(** The condition guarding [tokens.push] in [fetchBoostTokensForChain]. *)
Definition rewardAccepted (vaultAddresses : gset string) (reward : Reward) : bool :=
  String.eqb (r_type reward) "token"
  && truthy (r_address reward)
  && negb (bool_decide (r_address reward = Some "native"))
  && negb (bool_decide (default "" (r_address reward) ∈ vaultAddresses)).

Definition rewardToken (chainId : string) (reward : Reward) : result TokenEntity :=
  tokenChain ← (if truthy (r_chainId reward)
                then match toApiChain (default "" (r_chainId reward)) with
                     | Some c => Ok c
                     | None => Err (UnknownChain (default "" (r_chainId reward)))
                     end
                else Ok chainId);
  Ok (mkToken erc20 (r_symbol reward) (r_symbol reward) (r_symbol reward)
        tokenChain
        (or_default (r_oracle reward) "tokens")
        (or_default (r_oracleId reward) (r_symbol reward))
        (default "" (r_address reward))
        (or_num (r_decimals reward) 18)
        None None).

(** The [for] loop over [boost.rewards]. *)
Fixpoint rewardTokens (chainId : string) (vaultAddresses : gset string)
    (rs : list Reward) : result (list TokenEntity) :=
  match rs with
  | [] => Ok []
  | reward :: rs' =>
      if rewardAccepted vaultAddresses reward
      then token ← rewardToken chainId reward;
           rest ← rewardTokens chainId vaultAddresses rs';
           Ok (token :: rest)
      else rewardTokens chainId vaultAddresses rs'
  end.

(** The [reduce] over the boosts. *)
Fixpoint boostTokens (chainId : string) (vaultAddresses : gset string)
    (boosts : list Boost) : result (list TokenEntity) :=
  match boosts with
  | [] => Ok []
  | boost :: boosts' =>
      here ← rewardTokens chainId vaultAddresses (rewards boost);
      rest ← boostTokens chainId vaultAddresses boosts';
      Ok (here ++ rest)%list
  end.

Definition vaultAddressSet (chainId : string) : gset string :=
  list_to_set (map v_earnContractAddress
                 (default [] (getSingleChainVaults src chainId))).

Definition fetchBoostTokensForChain (chainId : string) : result (list TokenEntity) :=
  boostTokens chainId (vaultAddressSet chainId)
    (default [] (getChainNewBoosts src chainId)).

(** Body of the [reduce] callback of [fetchAddressBookTokensForChain]. *)
Definition abEntryTokens (chainId : string) (nat_ : NativeInfo)
    (entry : string * Token) : list TokenEntity :=
  let '(id, token) := entry in
  if String.eqb (toLowerCase id) (toLowerCase (n_symbol nat_))
  then [mkToken native id (n_symbol nat_) (ab_name token) chainId "tokens"
          (n_oracleId nat_) "native" (ab_decimals token) (Some "native") None]
  else
    mkToken erc20 id (ab_symbol token) (ab_name token) chainId
      (or_default (ab_oracle token) "tokens")
      (or_default (ab_oracleId token) id)
      (ab_address token) (ab_decimals token)
      (if truthy (ab_bridge token) then ab_bridge token else None)
      (match ab_staked token with Some true => Some true | _ => None end)
    ::
    (if String.eqb id "WNATIVE"
     then [mkToken native "NATIVE" (n_symbol nat_) (ab_name token) chainId
             "tokens" (n_oracleId nat_) "native" (ab_decimals token)
             (Some "native") None]
     else []).

Definition fetchAddressBookTokensForChain (chainId : string) : list TokenEntity :=
  match addressBook src chainId with
  | None => []
  | Some chainBook =>
      match tokens chainBook, lookup_key "WNATIVE" (tokens chainBook) with
      | [], _ | _, None => []
      | abTokens, Some _ =>
          flat_map (abEntryTokens chainId (native_info chainBook)) abTokens
      end
  end.

(** [addToken]; the two objects it mutates are passed and returned. *)
Definition addToken (token : TokenEntity)
    (st : gmap string string * gmap string TokenEntity)
  : result (gmap string string * gmap string TokenEntity) :=
  let '(byId, byAddress) := st in
  let addressLower := toLowerCase (te_address token) in
  let byId' :=
    match byId !! te_id token with
    | None =>
        if inherited (te_id token) then byId
        else <[te_id token := addressLower]> byId
    | Some _ => byId
    end in
  match byAddress !! addressLower with
  | None =>
      match te_type token with
      | native => Ok (byId', <[addressLower := token]> byAddress)
      | erc20 =>
          match getAddress (te_address token) with
          | Some checksummed =>
              Ok (byId', <[addressLower := set_address checksummed token]> byAddress)
          | None => Err (InvalidAddress (te_address token))
          end
      end
  | Some existing =>
      if negb (truthy (te_bridge existing)) && truthy (te_bridge token)
      then Ok (byId', <[addressLower := set_bridge (te_bridge token) existing]> byAddress)
      else Ok (byId', byAddress)
  end.

(** [[...].forEach(token => addToken(token, byId, byAddress))] *)
Fixpoint addTokens (l : list TokenEntity)
    (st : gmap string string * gmap string TokenEntity)
  : result (gmap string string * gmap string TokenEntity) :=
  match l with
  | [] => Ok st
  | token :: l' => st' ← addToken token st; addTokens l' st'
  end.

(** One step of the precedence pass over the address-book tokens. *)
Definition overrideToken (token : TokenEntity) (byAddress : gmap string TokenEntity)
  : result (gmap string TokenEntity) :=
  let addressKey := toLowerCase (te_address token) in
  match byAddress !! addressKey with
  | Some stored =>
      Ok (<[addressKey :=
              set_symbol (te_symbol token) (set_oracleId (te_oracleId token) stored)]>
            byAddress)
  | None => Err (UndefinedAccess addressKey)
  end.

Fixpoint overrideTokens (l : list TokenEntity) (byAddress : gmap string TokenEntity)
  : result (gmap string TokenEntity) :=
  match l with
  | [] => Ok byAddress
  | token :: l' => m ← overrideToken token byAddress; overrideTokens l' m
  end.

(** [!byId[k]] is false exactly when the key is present with a non-empty
    address. *)
Definition loaded (k : string) (m : gmap string string) : bool :=
  truthy (m !! k).

(** Lines 280-300 of [fetchTokensForChain]: merge, precedence pass and the
    two presence checks. *)
Definition aggregate (chainId : string)
    (vaultTokens boostTokens abTokens : list TokenEntity) : result ChainTokens :=
  '(byId, byAddress) ← addTokens (vaultTokens ++ boostTokens ++ abTokens)%list (∅, ∅);
  byAddress' ← overrideTokens abTokens byAddress;
  if negb (loaded "NATIVE" byId) then Err (NoNativeLoaded chainId)
  else if negb (loaded "WNATIVE" byId) then Err (NoWnativeLoaded chainId)
  else Ok (mkChainTokens byId byAddress').

Definition fetchTokensForChain (chainId : string) : result ChainTokens :=
  if negb (isApiChain chainId) then Err (InvalidChain chainId)
  else
    boostTokens ← fetchBoostTokensForChain chainId;
    aggregate chainId (fetchVaultTokensForChain chainId) boostTokens
      (fetchAddressBookTokensForChain chainId).

(** State of the service: the cache and the events emitted so far. *)
Record Service : Type := mkService {
  tokensByChain : gmap string ChainTokens;
  emitted : list string
}.

(** [chains.forEach((chainId, i) => { tokensByChain[chainId] = byChain[i]; emit })] *)
Fixpoint publish (chains : list string) (byChain : list ChainTokens)
    (s : Service) : Service :=
  match chains, byChain with
  | chainId :: chains', table :: byChain' =>
      publish chains' byChain'
        (mkService (<[chainId := table]> (tokensByChain s))
           (emitted s ++ ["tokens/" +:+ chainId +:+ "/ready"])%list)
  | _, _ => s
  end.

(** One run of [updateTokens] up to the re-arming in [finally]; [chains] is
    [Object.keys(MULTICHAIN_ENDPOINTS)]. *)
Definition updateTokens (chains : list string) (s : Service) : Service :=
  match mapR fetchTokensForChain chains with
  | Ok byChain =>
      let s' := publish chains byChain s in
      mkService (tokensByChain s') (emitted s' ++ ["tokens/updated"])%list
  | Err _ => s
  end.
End Aggregation.

(** A stand-in for viem's [getAddress] used to run the model on concrete
    data: it accepts exactly the strings [0x] followed by 40 hexadecimal
    digits and, instead of the keccak-based checksum casing, upper-cases the
    hexadecimal letters. *)
Definition is_hex (c : ascii) : bool :=
  let n := N_of_ascii c in
  (((48 <=? n) && (n <=? 57)) || ((65 <=? n) && (n <=? 70))
   || ((97 <=? n) && (n <=? 102)))%N.

Definition upper_hex (c : ascii) : ascii :=
  let n := N_of_ascii c in
  if ((97 <=? n) && (n <=? 102))%N then ascii_of_N (n - 32) else c.

Fixpoint map_string (f : ascii → ascii) (s : string) : string :=
  match s with
  | EmptyString => EmptyString
  | String c r => String (f c) (map_string f r)
  end.

Fixpoint all_string (f : ascii → bool) (s : string) : bool :=
  match s with
  | EmptyString => true
  | String c r => f c && all_string f r
  end.

Definition getAddress_hex (a : string) : option string :=
  match a with
  | String "0" (String "x" digits) =>
      if (String.length digits =? 40)%nat && all_string is_hex digits
      then Some (String "0" (String "x" (map_string upper_hex digits)))
      else None
  | _ => None
  end.

(** ** Vocabulary used to state the properties *)

(** The records of [l] whose lower-cased address is [k], in order. *)
Definition at_address (k : string) (l : list TokenEntity) : list TokenEntity :=
  filter (λ t, toLowerCase (te_address t) = k) l.

(** The records of [l] whose logical id is [i], in order. *)
Definition with_id (i : string) (l : list TokenEntity) : list TokenEntity :=
  filter (λ t, te_id t = i) l.

(** What the first write at an address puts into [byAddress]. *)
Definition stored (getAddress : string → option string) (t : TokenEntity)
  : option TokenEntity :=
  match te_type t with
  | native => Some t
  | erc20 => (λ a, set_address a t) <$> getAddress (te_address t)
  end.

(** The bridge tag of a stored record after the later records [l] of the
    same address went through the merge branch of [addToken]. *)
Definition backfill (b : option string) (l : list TokenEntity) : option string :=
  foldl (λ b t, if negb (truthy b) && truthy (te_bridge t) then te_bridge t else b)
    b l.

(** Two-step resolution of a logical id, read off the two dictionaries. *)
Definition resolves (reg : gmap string ChainTokens) (chainId id : string)
    (t : TokenEntity) : Prop :=
  ∃ table a, reg !! chainId = Some table
    ∧ byId table !! id = Some a ∧ a ≠ ""
    ∧ byAddress table !! toLowerCase a = Some t.


(** What the precedence pass writes over a stored record for the record
    [token] of the address book. *)
Definition overridden (token stored_ : TokenEntity) : TokenEntity :=
  set_symbol (te_symbol token) (set_oracleId (te_oracleId token) stored_).

(** Equality of two records as [areTokensEqual] decides it. *)
Definition same_token (tokenA tokenB : TokenEntity) : Prop :=
  te_chainId tokenA = te_chainId tokenB
  ∧ te_address tokenA = te_address tokenB
  ∧ te_type tokenA = te_type tokenB.

(** The wrapped-native record of the chain of [token], when there is one. *)
Definition wrapped_native_of (reg : gmap string ChainTokens) (token w : TokenEntity)
  : Prop :=
  resolves reg (te_chainId token) "WNATIVE" w ∧ te_type w = erc20.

**Assignment**. How many lines of the material above hold "fetchAddressBookTokensForChain"? Answer with that number alone.

**Output of the exercise**. 3